Let me start by saying two things:

  1. Events like this are invaluable to startups because the significant value comes from building the network across portfolio companies and the discussion one can have with your peer group.  I’ve been to similar events with First Round Capital and True Ventures.  Entrepreneurs always walk away with new relationships, knowledge, deal discussions and enthusiasm.  Example: great discussions about recruiting tips, similar problems with Amazon AWS, ad agencies stretching payments, etc.
  2. Alan was a gracious host and a “detail merchant” whose focus on the quality really showed.  And it’s his mantra for successful entrepreneurs, “you need to be extremely focused on the details.” I agree.  Alan was “over the top” helpful and engaged in making sure we were all talking / meeting each other and having a great time [he literally walks people around and makes sure they’re meeting other people].  He was self-deprecating in promoting his team (Dan, Dana, Drew, Ian, Marissa, Mary, Mike) as the real valuable assets in Greycroft.  And for a guy who could teach us all about entrepreneurship [if you don’t know him read this and you’ll be impressed] he was ever the student.  He listened intently through every presentation, asked questions and did a great summary of what he felt he had learned over the two days.

My action item – I will soon announce the GRP Partners CEO Summit.  The Greycroft event was a 10 out of 10 so I’ve diligently taken notes.

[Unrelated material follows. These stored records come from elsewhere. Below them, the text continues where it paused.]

(** * Shallow embedding of the Multimodal Creative Studio API (rhythm)

    Sources: src/app.py, src/generators/poem_generator.py,
    src/generators/animation_generator.py, src/models/database.py.
    Python strings are modelled as ASCII strings ([String.string]); a
    Python [int]/[float] time as a [Z] number of milliseconds. *)

From Stdlib Require Import String Ascii List ZArith QArith Qround Qminmax Bool Lia.
Import ListNotations.
Set Warnings "-register-all".
Open Scope nat_scope.
Open Scope string_scope.

(* ------------------------------------------------------------------ *)
(** ** Python string helpers *)

Module Py.

(** [str.isspace] restricted to ASCII: \t \n \x0b \x0c \r \x1c-\x1f and space. *)
Definition is_space (c : ascii) : bool :=
  let n := nat_of_ascii c in
  (Nat.leb 9 n && Nat.leb n 13) || (Nat.leb 28 n && Nat.leb n 32).

Fixpoint lstrip (s : string) : string :=
  match s with
  | EmptyString => EmptyString
  | String c r => if is_space c then lstrip r else s
  end.

Definition rev_string (s : string) : string :=
  string_of_list_ascii (rev (list_ascii_of_string s)).

(** [str.strip()] *)
Definition strip (s : string) : string :=
  rev_string (lstrip (rev_string (lstrip s))).

Definition upper (c : ascii) : ascii :=
  let n := nat_of_ascii c in
  if Nat.leb 97 n && Nat.leb n 122 then ascii_of_nat (n - 32)%nat else c.

Definition lower (c : ascii) : ascii :=
  let n := nat_of_ascii c in
  if Nat.leb 65 n && Nat.leb n 90 then ascii_of_nat (n + 32)%nat else c.

Fixpoint lower_all (s : string) : string :=
  match s with
  | EmptyString => EmptyString
  | String c r => String (lower c) (lower_all r)
  end.

(** [str.capitalize()]: first character upper case, the rest lower case. *)
Definition capitalize (s : string) : string :=
  match s with
  | EmptyString => EmptyString
  | String c r => String (upper c) (lower_all r)
  end.

(** ['\n'.join(lines)] *)
Definition newline : string := String (ascii_of_nat 10) EmptyString.

Fixpoint join (sep : string) (l : list string) : string :=
  match l with
  | [] => EmptyString
  | [x] => x
  | x :: r => x ++ sep ++ join sep r
  end.

End Py.

(* ------------------------------------------------------------------ *)
(** ** src/generators/poem_generator.py *)

Module PoemGenerator.

Definition line1 := "Beneath the lights that paint the night,".
Definition line2 := "Rhythms pulse and colors bright.".
Definition line3 := "Hands clapping, hearts in flight,".
Definition line4 := "We dance till dawn and own the night.".
(** The attribution prefix exactly as the source bytes have it. *)
Definition attribution_prefix := "â€” Inspired by: ".

(** [PoemGenerator.generate(self, prompt, style=None)]: [lines] is built by
    successive [append]s, then joined with newlines; [style] is unused. *)
Definition generate (prompt : string) (style : option string) : string :=
  let lines : list string := [] in
  let lines := app lines [Py.capitalize prompt] in
  let lines := app lines [""] in
  let lines := app lines [line1] in
  let lines := app lines [line2] in
  let lines := app lines [line3] in
  let lines := app lines [line4] in
  let lines := app lines [""] in
  let lines := app lines [attribution_prefix ++ prompt] in
  Py.join Py.newline lines.

End PoemGenerator.



(* ------------------------------------------------------------------ *)
(** ** src/app.py: values, exceptions and the effects of a request *)

Module App.

(** Python values that flow through the handler. [VPath] is a
    [pathlib.Path], which [jsonify] cannot serialise. *)
Inductive pyval :=
| VNone
| VBool (b : bool)
| VInt (z : Z)
| VStr (s : string)
| VList (l : list pyval)
| VDict (kvs : list (string * pyval))
| VPath (p : string).

(** [werkzeug.exceptions.BadRequest] and every other [Exception]. *)
Inductive exn :=
| BadRequest (description : string)
| Other (message : string).

(** [str(e)]: werkzeug renders an HTTP exception as "400 Bad Request: ...". *)
Definition exn_str (x : exn) : string :=
  match x with
  | BadRequest d => "400 Bad Request: " ++ d
  | Other m => m
  end.

Inductive outcome (A : Type) :=
| Ok (a : A)
| Exc (x : exn).
Arguments Ok {A} a.
Arguments Exc {A} x.

(** [type(v).__name__] *)
Definition type_name (v : pyval) : string :=
  match v with
  | VNone => "NoneType"
  | VBool _ => "bool"
  | VInt _ => "int"
  | VStr _ => "str"
  | VList _ => "list"
  | VDict _ => "dict"
  | VPath _ => "PosixPath"
  end.

(** The [AttributeError] of [v.attr] on a value without that method:
    its [str(e)] is "'list' object has no attribute 'get'" and the like. *)
Definition attribute_error (v : pyval) (attr : string) : exn :=
  Other ("'" ++ type_name v ++ "' object has no attribute '" ++ attr ++ "'").

(** A Python dict as an insertion-ordered association list. *)
Fixpoint dict_lookup {V} (k : string) (kvs : list (string * V)) : option V :=
  match kvs with
  | [] => None
  | (k', v) :: r => if String.eqb k k' then Some v else dict_lookup k r
  end.

(** [d[k] = v]: an existing key keeps its position, a new key goes last. *)
Fixpoint dict_set {V} (k : string) (v : V) (kvs : list (string * V))
  : list (string * V) :=
  match kvs with
  | [] => [(k, v)]
  | (k', v') :: r =>
      if String.eqb k k' then (k', v) :: r else (k', v') :: dict_set k v r
  end.

(** [d.get(k, default)] on a value that must be a dict. *)
Definition py_get (d : pyval) (k : string) (default : pyval) : outcome pyval :=
  match d with
  | VDict kvs =>
      match dict_lookup k kvs with Some v => Ok v | None => Ok default end
  | _ => Exc (attribute_error d "get")
  end.

(** [v.strip()] on a value that must be a str. *)
Definition py_strip (v : pyval) : outcome string :=
  match v with
  | VStr s => Ok (Py.strip s)
  | _ => Exc (attribute_error v "strip")
  end.

Fixpoint jsonable (v : pyval) : bool :=
  match v with
  | VPath _ => false
  | VList l =>
      (fix go (l : list pyval) : bool :=
         match l with [] => true | x :: r => jsonable x && go r end) l
  | VDict kvs =>
      (fix go (kvs : list (string * pyval)) : bool :=
         match kvs with [] => true | (_, x) :: r => jsonable x && go r end) kvs
  | _ => true
  end.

So thank you, Greycroft, and especially Drew Lipsher for planning / running the event (and for the tips for improving my son’s baseball swing ;-) .  Also awesome to get to spend time with Ian Sigalow “comparing notes” (VC speak ;-) )

We obviously heard what Greycroft’s portfolio companies did and what their vision for the future was.  I really enjoyed learning more about Buddy Media and meeting Michael Lazerow.  It amazed me just what a force Facebook has become for brands who invest in building a major presence in FB and spend significant money driving traffic and engaging audiences there.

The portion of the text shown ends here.